* Dataset records
^^^^^^^^

Lemma remove_from_queue_queue (vid : string) (s : YouTubeDownloader.t) :
  video_queue (_remove_from_queue vid s) =
  List.filter (fun v => negb (String.eqb (video_id v) vid)) (video_queue s).
Proof.
  unfold _remove_from_queue. state_simpl.
  destruct (Dict.get vid (queue_items s)); state_simpl;
    match goal with |- context [if ?c then _ else _] => destruct c end;
    reflexivity.
Qed.

Lemma remove_from_queue_selected (vid : string) (s : YouTubeDownloader.t) :
  selected_videos (_remove_from_queue vid s) = selected_videos s ∖ {[vid]}.
Proof.
  unfold _remove_from_queue. state_simpl.
  destruct (Dict.get vid (queue_items s)); state_simpl;
    match goal with |- context [if ?c then _ else _] => destruct c end;
    reflexivity.
Qed.

Lemma remove_from_queue_items (vid : string) (s : YouTubeDownloader.t) :
  queue_items (_remove_from_queue vid s) = Dict.del vid (queue_items s).
Proof.
  assert (Hnone : forall d : list (string * nat),
            Dict.get vid d = None -> Dict.del vid d = d).
  { induction d as [|[k h] d IH]; cbn; [reflexivity|].
    destruct (String.eqb vid k); [discriminate|]. intros H. now rewrite IH. }
  unfold _remove_from_queue. state_simpl.
  destruct (Dict.get vid (queue_items s)) eqn:Hg; state_simpl;
    match goal with |- context [if ?c then _ else _] => destruct c end;
    state_simpl; try reflexivity; now rewrite Hnone.
Qed.

Lemma filter_absent (vid : string) (q : list VideoInfo) :
  vid ∉ video_id <$> q ->
  List.filter (fun v => negb (String.eqb (video_id v) vid)) q = q.
Proof.
  induction q as [|v q IH]; cbn; [reflexivity|].
  rewrite not_elem_of_cons. intros [Hne Hq].
  destruct (String.eqb_spec (video_id v) vid); [congruence|]. cbn.
  now rewrite IH.
Qed.

(** X11: removing a record.  Afterwards the id is neither queued nor
    selected; every other id is queued and selected exactly as before, and
    the remaining records keep their order; removing an id that is not
    queued leaves the queue as it is; and when the queue becomes empty the
    window falls back to single mode with the download button disabled. *)
Theorem remove_from_queue_effect (vid : string) (s : YouTubeDownloader.t) :
  (vid ∉ queued_ids (_remove_from_queue vid s)) /\
  (vid ∉ selected_videos (_remove_from_queue vid s)) /\
  video_queue (_remove_from_queue vid s) =
    List.filter (fun v => negb (String.eqb (video_id v) vid)) (video_queue s) /\
  (forall k, k <> vid ->
     (k ∈ selected_videos (_remove_from_queue vid s) <-> k ∈ selected_videos s)) /\
  (vid ∉ queued_ids s ->
   video_queue (_remove_from_queue vid s) = video_queue s) /\
  (video_queue (_remove_from_queue vid s) = [] ->
   is_queue_mode (_remove_from_queue vid s) = false /\
   viewing_single_in_queue (_remove_from_queue vid s) = false /\
   download_btn_enabled (_remove_from_queue vid s) = false).
Proof.
  destruct (remove_from_queue_both vid s) as [H1 H2].
  split; [exact H1|]. split; [exact H2|].
  split; [apply remove_from_queue_queue|]. split; [|split].
  - intros k Hne. rewrite remove_from_queue_selected, elem_of_difference,
      elem_of_singleton. tauto.
  - intros Hn. rewrite remove_from_queue_queue. now apply filter_absent.
  - rewrite remove_from_queue_queue. unfold _remove_from_queue. state_simpl.
    set (q := List.filter _ (video_queue s)). intros Hq.
    destruct (Dict.get vid (queue_items s)); state_simpl;
      rewrite Hq; cbn; now repeat split.
Qed.

Lemma remove_from_queue_effect_witness :
  (video_id video_d ∉ queued_ids playlist_window) /\
  video_queue (_remove_from_queue (video_id video_d) playlist_window) =
    video_queue playlist_window.
Proof.
  assert (Hn : video_id video_d ∉ queued_ids playlist_window).
  { intros H. apply list_elem_of_In in H. cbn in H.
    repeat (destruct H as [H|H]; [discriminate H|]). exact H. }
  split; [exact Hn|].
  exact (proj1 (proj2 (proj2 (proj2 (proj2
           (remove_from_queue_effect (video_id video_d) playlist_window))))) Hn).
Defined.

Lemma filter_twice {A : Type} (p q : A -> bool) (l : list A) :
  List.filter p (List.filter q l) = List.filter (fun x => q x && p x) l.
Proof.
  induction l as [|x l IH]; cbn; [reflexivity|].
  destruct (q x); cbn; [destruct (p x)|]; now rewrite IH.
Qed.

Lemma remove_all_queue (vids : list string) (s : YouTubeDownloader.t) :
  video_queue (foldl (fun s vid => _remove_from_queue vid s) s vids) =
  List.filter (fun v => bool_decide (video_id v ∉ vids)) (video_queue s).
Proof.
  revert s. induction vids as [|vid vids IH]; intros s; cbn [foldl].
  - symmetry. apply forallb_filter_id, forallb_forall. intros v _.
    apply bool_decide_eq_true. apply not_elem_of_nil.
  - rewrite IH, remove_from_queue_queue, filter_twice.
    apply List.filter_ext. intros v.
    destruct (String.eqb_spec (video_id v) vid) as [E|Hne]; cbn.
    + symmetry. apply bool_decide_eq_false. intros Hn. apply Hn. rewrite E. now left.
    + apply bool_decide_ext. rewrite not_elem_of_cons. tauto.
Qed.

Lemma remove_all_items (vids : list string) (s : YouTubeDownloader.t) (k : string) :
  k ∈ Dict.keys (queue_items (foldl (fun s vid => _remove_from_queue vid s) s vids))
  <-> k ∈ Dict.keys (queue_items s) /\ k ∉ vids.
Proof.
  revert s. induction vids as [|vid vids IH]; intros s; cbn [foldl].
  - split; [intros H; split; [exact H|apply not_elem_of_nil]|tauto].
  - rewrite IH, remove_from_queue_items, dict_keys_del, not_elem_of_cons. tauto.
Qed.

(** X12: deleting the selection removes exactly the queued records whose id
    is selected: the queue afterwards is the old queue without them, in the
    old order, and the selection is empty. *)
Theorem delete_selected_effect (s : YouTubeDownloader.t) :
  video_queue (_delete_selected s) =
    List.filter (fun v => bool_decide (video_id v ∉ selected_videos s))
                (video_queue s) /\
  selected_videos (_delete_selected s) = ∅ /\
  (forall k, k ∈ Dict.keys (queue_items (_delete_selected s)) <->
             k ∈ Dict.keys (queue_items s) /\ k ∉ selected_videos s).
Proof.
  unfold _delete_selected. state_simpl. split; [|split; [reflexivity|]].
  - rewrite remove_all_queue. apply List.filter_ext. intros v.
    apply bool_decide_ext. now rewrite elem_of_elements.
  - intros k. rewrite remove_all_items. now rewrite elem_of_elements.
Qed.

End RemoveMore.

(** ** Rebuilding the queue view *)

Section RebuildView.

Import YouTubeDownloader.

Lemma dict_keys_set_new {V : Type} (k : string) (v : V) (d : list (string * V)) :
  k ∉ Dict.keys d -> Dict.keys (Dict.set k v d) = Dict.keys d ++ [k].
Proof.
  unfold Dict.keys. induction d as [|[k0 v0] d IH]; cbn; [reflexivity|].
  rewrite not_elem_of_cons. intros [Hne Hd].
  destruct (String.eqb_spec k k0); [congruence|]. cbn. now rewrite IH.
Qed.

^^^^^^^^

* What the exercise asks
Nothing beyond the line containing "assert (Hnone : forall" is to be output; the lines above, from the first one onward to that line, are to be transcribed exactly.

* Answer below
Lemma remove_from_queue_queue (vid : string) (s : YouTubeDownloader.t) :
  video_queue (_remove_from_queue vid s) =
  List.filter (fun v => negb (String.eqb (video_id v) vid)) (video_queue s).
Proof.
  unfold _remove_from_queue. state_simpl.
  destruct (Dict.get vid (queue_items s)); state_simpl;
    match goal with |- context [if ?c then _ else _] => destruct c end;
    reflexivity.
Qed.

Lemma remove_from_queue_selected (vid : string) (s : YouTubeDownloader.t) :
  selected_videos (_remove_from_queue vid s) = selected_videos s ∖ {[vid]}.
Proof.
  unfold _remove_from_queue. state_simpl.
  destruct (Dict.get vid (queue_items s)); state_simpl;
    match goal with |- context [if ?c then _ else _] => destruct c end;
    reflexivity.
Qed.

Lemma remove_from_queue_items (vid : string) (s : YouTubeDownloader.t) :
  queue_items (_remove_from_queue vid s) = Dict.del vid (queue_items s).
Proof.
  assert (Hnone : forall d : list (string * nat),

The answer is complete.